You Can’t Put Your Arms Around a Memory

Los recuerdos pueden ser muy bonitos. Remiten a tiempos que de algún modo marcaron tu personalidad. Aun con el pasar de los años, es posible recordar el olor a tierra mojada de esa vez que regresaste caminando a casa, bajo una tormenta que no molestaba porque venías de vivir algo increíble. Quedar empapado era lo de menos. Cada gota sobre ti se sumaba a la celebración. También te puedes acordar del dulce aroma del cabello de una persona que has intentado volver a encontrar desde entonces sin llegarlo a conseguir. O del sabor de un platillo preparado por alguien que ya no está. Las memorias están ahí para recurrir a ellas. Para de cierto modo quedarse con la satisfacción de que alguna vez hubo cosas que te hicieron feliz.

Pero hay un detalle. No puedes poner tus brazos alrededor de un recuerdo. Por mucho que sean nítidos y claros, no hay modo alguno de abrazarlos.
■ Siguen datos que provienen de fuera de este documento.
(** * Piano-LED-Visualizer: the learning engine ([lib/learnmidi.py]) and the
    flying-notes renderer ([lib/flying_notes_renderer.py]).

    A shallow embedding of the parts of the two classes that decide the
    practice loop, the note gate, the software-note buffer, the mistake
    counter, the renderer's frame selection and its stop/sync operations.

    Conventions of the embedding:
    - numbers that the Python code keeps as [int] are [Z]; numbers it keeps
      as [float] (start/end points, seconds, tempo ratios) are exact
      rationals [Q];
    - the LED strip, the logger and [time.sleep] have no effect on the state
      the claims are about and are left out; the playback port is the list of
      messages sent to it, in order;
    - what other threads do while [learn_midi] runs (keys arriving in the
      MIDI input queue, [restart_loop] and stop requests from the menu, and
      the wall clock) is an explicit environment argument. *)

From Stdlib Require Import ZArith QArith Qround List Bool Lia Permutation Sorted Qabs Lqa.
Import ListNotations.
Open Scope Z_scope.

(** ** MIDI messages (mido) *)

Inductive MsgType := NoteOn | NoteOff | OtherType.

Definition msgtype_eqb (a b : MsgType) : bool :=
  match a, b with
  | NoteOn, NoteOn | NoteOff, NoteOff | OtherType, OtherType => true
  | _, _ => false
  end.

(** A mido message; [time] is the delta time in ticks (merged tracks) or in
    seconds (iteration over a [MidiFile]), see the users below. *)
Record Msg := mkMsg {
  is_meta : bool;
  mtype : MsgType;
  note : Z;
  velocity : Z;
  channel : Z;
  time : Z
}.

(** [msg.type in ("note_on", "note_off")] *)
Definition is_note_msg (m : Msg) : bool :=
  match mtype m with NoteOn | NoteOff => true | OtherType => false end.

(** Velocity as the input loop parses it from [str(msg_in)]:
    [0] for a [note_off], the [velocity=] field otherwise. *)
Definition in_velocity (m : Msg) : Z :=
  match mtype m with NoteOff => 0 | _ => velocity m end.

(** Python list helpers: [x in l], [l.remove(x)] (first occurrence, a
    missing element is ignored by the caller's [except ValueError]) and
    [set(a).issubset(b)]. *)
Definition mem (x : Z) (l : list Z) : bool := existsb (Z.eqb x) l.

Fixpoint remove_first (x : Z) (l : list Z) : list Z :=
  match l with
  | [] => []
  | y :: l' => if Z.eqb x y then l' else y :: remove_first x l'
  end.

Definition issubset (a b : list Z) : bool := forallb (fun x => mem x b) a.

(** [int(q)] on a float: truncation toward zero. *)
Definition py_int (q : Q) : Z := Z.quot (Qnum q) (Zpos (Qden q)).

(** Python slicing [l[a:b]] with Python's treatment of negative and
    out-of-range bounds. *)
Definition py_index (len i : Z) : Z :=
  if i <? 0 then Z.max 0 (len + i) else Z.min i len.

Definition py_slice {A} (l : list A) (a b : Z) : list A :=
  let n := Z.of_nat (length l) in
  let a' := py_index n a in
  let b' := py_index n b in
  firstn (Z.to_nat (b' - a')) (skipn (Z.to_nat a') l).

(** [mido.tick2second(tick, ticks_per_beat, tempo)]
    = [tick * tempo * 1e-6 / ticks_per_beat]. *)
Definition tick2second (tick : Z) (tpb : Z) (tempo : Q) : Q :=
  inject_Z tick * tempo / (inject_Z tpb * inject_Z 1000000).

Module LearnMIDI.

(** The settings [learn_midi] reads (attributes of [LearnMIDI]). *)
Record Config := mkConfig {
  practice : Z;            (* 0 Melody, 1 Rhythm, 2 Listen *)
  hands : Z;               (* 0 Both, 1 Right, 2 Left *)
  mute_hand : Z;           (* 0 Off, 1 Right, 2 Left *)
  show_wrong_notes : Z;
  number_of_mistakes : Z;
  is_loop_active : Z;
  start_point : Q;
  end_point : Q;
  song_tempo : Z;
  ticks_per_beat : Z;
  set_tempo : Z
}.

(** The state [learn_midi] mutates: attributes of [self] and the locals
    [notes_to_press] and [notes_pressed] of the practice thread.
    [next_note_time_set] is whether [self.next_note_time] is not [None];
    [playport] is what was sent to [self.midiports.playport]. *)
Record Engine := mkEngine {
  current_idx : Z;
  pending_software_notes : list Msg;
  notes_to_press : list Z;
  notes_pressed : list Z;
  mistakes_count : Z;
  awaiting_restart_loop : bool;
  is_started_midi : bool;
  next_note_time_set : bool;
  playport : list Msg
}.

Definition set_current_idx (i : Z) (s : Engine) : Engine :=
  mkEngine i (pending_software_notes s) (notes_to_press s) (notes_pressed s)
    (mistakes_count s) (awaiting_restart_loop s) (is_started_midi s)
    (next_note_time_set s) (playport s).
Definition set_pending (p : list Msg) (s : Engine) : Engine :=
  mkEngine (current_idx s) p (notes_to_press s) (notes_pressed s)
    (mistakes_count s) (awaiting_restart_loop s) (is_started_midi s)
    (next_note_time_set s) (playport s).
Definition set_notes_to_press (l : list Z) (s : Engine) : Engine :=
  mkEngine (current_idx s) (pending_software_notes s) l (notes_pressed s)
    (mistakes_count s) (awaiting_restart_loop s) (is_started_midi s)
    (next_note_time_set s) (playport s).
Definition set_notes_pressed (l : list Z) (s : Engine) : Engine :=
  mkEngine (current_idx s) (pending_software_notes s) (notes_to_press s) l
    (mistakes_count s) (awaiting_restart_loop s) (is_started_midi s)
    (next_note_time_set s) (playport s).
Definition set_mistakes (k : Z) (s : Engine) : Engine :=
  mkEngine (current_idx s) (pending_software_notes s) (notes_to_press s)
    (notes_pressed s) k (awaiting_restart_loop s) (is_started_midi s)
    (next_note_time_set s) (playport s).
Definition set_awaiting (b : bool) (s : Engine) : Engine :=
  mkEngine (current_idx s) (pending_software_notes s) (notes_to_press s)
    (notes_pressed s) (mistakes_count s) b (is_started_midi s)
    (next_note_time_set s) (playport s).
Definition set_started (b : bool) (s : Engine) : Engine :=
  mkEngine (current_idx s) (pending_software_notes s) (notes_to_press s)
    (notes_pressed s) (mistakes_count s) (awaiting_restart_loop s) b
    (next_note_time_set s) (playport s).
Definition set_next_note_time (b : bool) (s : Engine) : Engine :=
  mkEngine (current_idx s) (pending_software_notes s) (notes_to_press s)
    (notes_pressed s) (mistakes_count s) (awaiting_restart_loop s)
    (is_started_midi s) b (playport s).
Distan de ser como lo original. Y nada, entonces entiendes que entre esas vivencias y tú, ahora hay una barrera de tiempo. Una tortura. Qué se le va a hacer. Es complicado huir de los pensamientos. Johnny Thunders lo sabía. Son un peso que hay que cargar, con la idea de que son experiencias que no se podrán repetir. No de la misma forma, al menos.